:: Records supplied ::

Lemma foo_arg_plain (arg : pyval) :
  capturable arg = true ->
  forall name acc,
    forallb plain acc = true ->
    forallb plain (argMarker.foo_arg name arg acc) = true.
Proof.
  induction arg as [ z | f | b | | s | l IH | l IH | d IH
                   | size dtype item _ | shape dtype | n ]
    using pyval_nested_ind; intros Hc name acc Hacc;
    try (apply scalar_plain; [ reflexivity | exact Hacc ]);
    try exact Hacc.
  - cbn [argMarker.foo_arg]. cbn [capturable] in Hc.
    destruct (argMarker.empty_or_scalars l).
    + apply seq_plain; [ exact Hc | exact Hacc ].
    + revert acc Hacc.
      induction IH as [ | x l Hx _ IHl]; intros acc Hacc; cbn;
        [ exact Hacc | ].
      cbn in Hc. apply andb_prop in Hc as [Hcx Hcl].
      apply (IHl Hcl). apply (Hx Hcx). exact Hacc.
  - cbn [argMarker.foo_arg]. cbn [capturable] in Hc.
    destruct (argMarker.empty_or_scalars l).
    + apply seq_plain; [ exact Hc | exact Hacc ].
    + revert acc Hacc.
      induction IH as [ | x l Hx _ IHl]; intros acc Hacc; cbn;
        [ exact Hacc | ].
      cbn in Hc. apply andb_prop in Hc as [Hcx Hcl].
      apply (IHl Hcl). apply (Hx Hcx). exact Hacc.
  - cbn [argMarker.foo_arg]. cbn [capturable] in Hc. destruct size.
    + apply scalar_plain; [ exact Hc | exact Hacc ].
    + apply forallb_plain_snoc; [ exact Hacc | ].
      pose proof (plain_dims (z :: size)) as Hd. cbn in Hd |- *.
      rewrite Hd. reflexivity.
  - cbn [argMarker.foo_arg]. apply forallb_plain_snoc; [ exact Hacc | ].
    pose proof (plain_dims shape) as Hd. cbn in Hd |- *.
    rewrite Hd. reflexivity.
Qed.

Lemma foo_plain (args : list pyval) (name : string) (acc : list pyval) :
  forallb capturable args = true ->
  forallb plain acc = true ->
  forallb plain (argMarker.foo args name acc) = true.
Proof.
  unfold argMarker.foo. revert acc.
  induction args as [ | x args IH]; intros acc Hc Hacc; cbn;
    [ exact Hacc | ].
  cbn in Hc. apply andb_prop in Hc as [Hx Hargs].
  apply (IH _ Hargs). apply foo_arg_plain; assumption.
Qed.

(** The dictionary of a call whose arguments are all capturable is
    plain. *)
Lemma cadena_plain
  (mod_name op : string) (args : list pyval) (kwargs : list (string * pyval)) :
  forallb capturable args = true ->
  forallb (fun kv => capturable (snd kv)) kwargs = true ->
  plain (argMarker.cadena mod_name op args kwargs) = true.
Proof.
  intros Hargs Hkw. unfold argMarker.cadena.
  cbn [plain distinct_keys forallb existsb snd fst].
  assert (H : forallb plain
                (fold_left (fun acc kv => argMarker.foo [snd kv] (fst kv) acc)
                           kwargs (argMarker.foo args "" [])) = true).
  { generalize (foo_plain args "" [] Hargs eq_refl).
    generalize (argMarker.foo args "" []).
    induction kwargs as [ | [k v] kwargs IH]; intros acc Hacc; cbn;
      [ exact Hacc | ].
    cbn in Hkw. apply andb_prop in Hkw as [Hv Hkw].
    apply (IH Hkw). apply foo_arg_plain; assumption. }
  rewrite H. reflexivity.
Qed.

(** The record of a call whose arguments are all capturable is read back
    as the dictionary that was printed: module, operator and the
    descriptors, in order, are those the producer wrote. *)
Lemma capturable_round_trip
  (mod_name op : string) (args : list pyval) (kwargs : list (string * pyval)) :
  forallb capturable args = true ->
  forallb (fun kv => capturable (snd kv)) kwargs = true ->
  eval (argMarker.argMarker mod_name op args kwargs)
  = Ok (argMarker.cadena mod_name op args kwargs).
Proof.
  intros Hargs Hkw. apply marker_round_trip.
  apply cadena_plain; assumption.
Qed.

(** C6.  The record of a call that passes a list holding +infinity is
    printed with the bare word inf in it; reading it back raises
    NameError in each constructor, before any field is recovered.  The
    same value passed as a scalar is stored as the string inf and the
    record reads back as the dictionary that was printed. *)
Theorem inf_in_sequence_not_decodable :
  argMarker.argMarker "torch" "tensor" tensor_of_inf []
  = EDict
      [("mod", EConst (CStr "torch")); ("op", EConst (CStr "tensor"));
       ("args",
        EList
          [EDict [("name", EConst (CStr ""));
                  ("type", EConst (CStr "list"));
                  ("value", EList [EName "inf"; EConst (CFloat 1 0)])]])] /\
  eval (argMarker.argMarker "torch" "tensor" tensor_of_inf [])
  = Raise NameError /\
  Mean.init (row "torch" "tensor" tensor_of_inf 0) = Raise NameError /\
  Sum.init (row "torch" "tensor" tensor_of_inf 0) = Raise NameError /\
  Norm.init (row "torch" "tensor" tensor_of_inf 0) = Raise NameError /\
  Mean.init (row "torch" "mean" mean_with_inf_list 0) = Raise NameError /\
  eval (argMarker.argMarker "torch" "mean" mean_with_inf_scalar [])
  = Ok (argMarker.cadena "torch" "mean" mean_with_inf_scalar []).
Proof.
  do 6 (split; [ reflexivity | ]).
  apply marker_round_trip. reflexivity.
Qed.

(** ** Decoding *)

(** C2, as stated, fails: the Norm constructor accepts a text that is not
    a literal and whose marker does not satisfy the schema, and reports
    21 flops for it. *)
Lemma eval_accepts_unchecked_text :
  ~ decoded_by_validating_parser unchecked_norm /\
  exists s,
    Norm.init unchecked_norm = Ok s /\ Norm.flops s = Ok 21 /\
    literal unchecked_norm_text = false /\
    schema_valid (Norm.marker s) = false.
Proof.
  split.
  - intros H.
    destruct (H unchecked_norm_text eq_refl) as [Hlit _].
    + right; right. eexists. reflexivity.
    + discriminate Hlit.
  - eexists. split; [ reflexivity | ]. repeat split.
Qed.

(** C2, amended.  Each constructor decodes the text with [eval], without
    validating a schema: when a constructor succeeds, the marker it keeps
    is the value of the text; when the evaluation raises, each
    constructor raises the same exception; and a text that is not a
    literal, whose marker does not satisfy the schema, is accepted, the
    name in it being resolved in the scope of the constructor. *)
Theorem decoding_is_eval (d : Data.t) (text : expr)
  (Htext : argMarker0 d = Ok text) :
  (forall s, Mean.init d = Ok s -> eval text = Ok (Mean.marker s)) /\
  (forall s, Sum.init d = Ok s -> eval text = Ok (Sum.marker s)) /\
  (forall s, Norm.init d = Ok s -> eval text = Ok (Norm.marker s)) /\
  (forall e, eval text = Raise e ->
     Mean.init d = Raise e /\ Sum.init d = Raise e /\ Norm.init d = Raise e) /\
  (exists s,
     Norm.init unchecked_norm = Ok s /\
     literal unchecked_norm_text = false /\
     schema_valid (Norm.marker s) = false /\
     Norm.type s = VObject "OrderedDict").
Proof.
  unfold Mean.init, Sum.init, Norm.init. rewrite Htext. cbn [bind].
  split; [ | split; [ | split; [ | split ] ] ].
  - intros s H. destruct (eval text) as [mk | e]; [ | discriminate H ].
    cbn [bind] in H. unbind H; unbind H; injection H as <-; reflexivity.
  - intros s H. destruct (eval text) as [mk | e]; [ | discriminate H ].
    cbn [bind] in H. unbind H. injection H as <-. reflexivity.
  - intros s H. destruct (eval text) as [mk | e]; [ | discriminate H ].
    cbn [bind] in H. unbind H. injection H as <-. reflexivity.
  - intros e H. rewrite H. repeat split.
  - eexists. split; [ reflexivity | ]. repeat split.
Qed.

(** The marker of the unchecked norm record is the value of its text,
    with the name OrderedDict resolved to the imported object. *)
Lemma decoding_is_eval_witness :
  exists s,
    Norm.init unchecked_norm = Ok s /\
    eval unchecked_norm_text = Ok (Norm.marker s) /\
    Norm.type s = VObject "OrderedDict".
Proof.
  eexists. split; [ reflexivity | ]. split.
  - exact (proj1 (proj2 (proj2 (decoding_is_eval unchecked_norm
                                  unchecked_norm_text eq_refl)))
             _ eq_refl).
  - reflexivity.
Defined.

(** ** Further properties of the calculators *)

(** What a row made by the producer decodes to, when the arguments of the
    call are capturable. *)
Lemma row_decodes
  (mod_name op : string) (args : list pyval) (sub : Z) :
  forallb capturable args = true ->
  argMarker0 (row mod_name op args sub)
  = Ok (argMarker.argMarker mod_name op args []) /\
  eval (argMarker.argMarker mod_name op args [])
  = Ok (VDict [("mod", VStr mod_name); ("op", VStr op);
               ("args", VList (argMarker.foo args "" []))]).
Proof.
  intros H. split; [ reflexivity | ].
  apply (capturable_round_trip mod_name op args [] H eq_refl).
Qed.

(** X1.  A Mean record needs one or two positional descriptors: with
    none, construction raises IndexError; with three or more,
    AssertionError. *)
Theorem Mean_positional_count
  (d : Data.t) (text : expr) (mk m o a : pyval) (items pos : list pyval)
  (Htext : argMarker0 d = Ok text)
  (Heval : eval text = Ok mk)
  (Hmod : getitem mk "mod" = Ok m)
  (Hop : getitem mk "op" = Ok o)
  (Hargs : getitem mk "args" = Ok a)
  (Howned : owned_mod m = true)
  (Hmean : eq_str o "mean" = true)
  (Hiter : iter a = Ok items)
  (Hpos : filterM (name_is "") items = Ok pos) :
  (pos = [] -> Mean.init d = Raise IndexError) /\
  ((3 <= List.length pos)%nat -> Mean.init d = Raise AssertionError).
Proof.
  unfold Mean.init.
  rewrite Htext; cbn [bind]. rewrite Heval; cbn [bind].
  rewrite Hmod, Hop, Hargs; cbn [bind].
  rewrite Howned, Hmean; cbn [assert bind].
  rewrite Hiter; cbn [bind]. rewrite Hpos; cbn [bind].
  split.
  - intros ->. reflexivity.
  - intros Hlen.
    replace (Z.of_nat (List.length pos) <=? 2) with false
      by (symmetry; apply Z.leb_gt; lia).
    reflexivity.
Qed.

(** [torch.mean(input=x)] raises IndexError and [torch.mean(x, 1, True)]
    raises AssertionError. *)
Lemma Mean_positional_count_witness :
  Mean.init mean_by_keyword = Raise IndexError /\
  Mean.init mean_three_positional = Raise AssertionError.
Proof.
  split.
  - refine (proj1 (Mean_positional_count mean_by_keyword _ _ _ _ _ _ []
                     eq_refl eq_refl eq_refl eq_refl eq_refl eq_refl
                     eq_refl eq_refl eq_refl) eq_refl).
  - refine (proj2 (Mean_positional_count mean_three_positional
                     _ _ _ _ _ _ _
                     eq_refl eq_refl eq_refl eq_refl eq_refl eq_refl
                     eq_refl eq_refl eq_refl) _).
    cbn. lia.
Defined.

(** X2.  A Sum record needs an operand: with an empty argument list
    construction raises AssertionError, and when the first descriptor is
    named and no descriptor is named input it raises IndexError. *)
Theorem Sum_needs_operand
  (d : Data.t) (text : expr) (mk m o a : pyval)
  (Htext : argMarker0 d = Ok text)
  (Heval : eval text = Ok mk)
  (Hmod : getitem mk "mod" = Ok m)
  (Hop : getitem mk "op" = Ok o)
  (Hargs : getitem mk "args" = Ok a)
  (Howned : owned_mod m = true)
  (Hsum : eq_str o "sum" = true) :
  (a = VList [] \/ a = VTuple [] -> Sum.init d = Raise AssertionError) /\
  (forall a0 rest,
     a = VList (a0 :: rest) \/ a = VTuple (a0 :: rest) ->
     name_is "" a0 = Ok false ->
     filterM (name_is "input") (a0 :: rest) = Ok [] ->
     Sum.init d = Raise IndexError).
Proof.
  unfold Sum.init.
  rewrite Htext; cbn [bind]. rewrite Heval; cbn [bind].
  rewrite Hmod, Hop, Hargs; cbn [bind].
  rewrite Howned, Hsum; cbn [assert bind].
  split.
  - intros [-> | ->]; reflexivity.
  - intros a0 rest Ha Hnamed Hnone.
    assert (Hlen : exists n, len a = Ok n /\ (1 <=? n) = true).
    { exists (Z.of_nat (List.length (a0 :: rest))).
      split; [ destruct Ha; subst a; reflexivity | ].
      apply Z.leb_le. cbn [List.length]. lia. }
    destruct Hlen as (n & Hn & Hle). rewrite Hn; cbn [bind].
    rewrite Hle; cbn [assert bind].
    unfold Sum.get_input.
    replace (getitem0 a) with (Ok (A := pyval) a0)
      by (destruct Ha; subst a; reflexivity).
    cbn [bind]. rewrite Hnamed; cbn [bind].
    replace (iter a) with (Ok (A := list pyval) (a0 :: rest))
      by (destruct Ha; subst a; reflexivity).
    cbn [bind]. rewrite Hnone. reflexivity.
Qed.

:::

● Task brief:
Scan the data, and report each line that uses the word "expr".

● Response area:
Theorem decoding_is_eval (d : Data.t) (text : expr)
  (d : Data.t) (text : expr) (mk m o a : pyval) (items pos : list pyval)
  (d : Data.t) (text : expr) (mk m o a : pyval)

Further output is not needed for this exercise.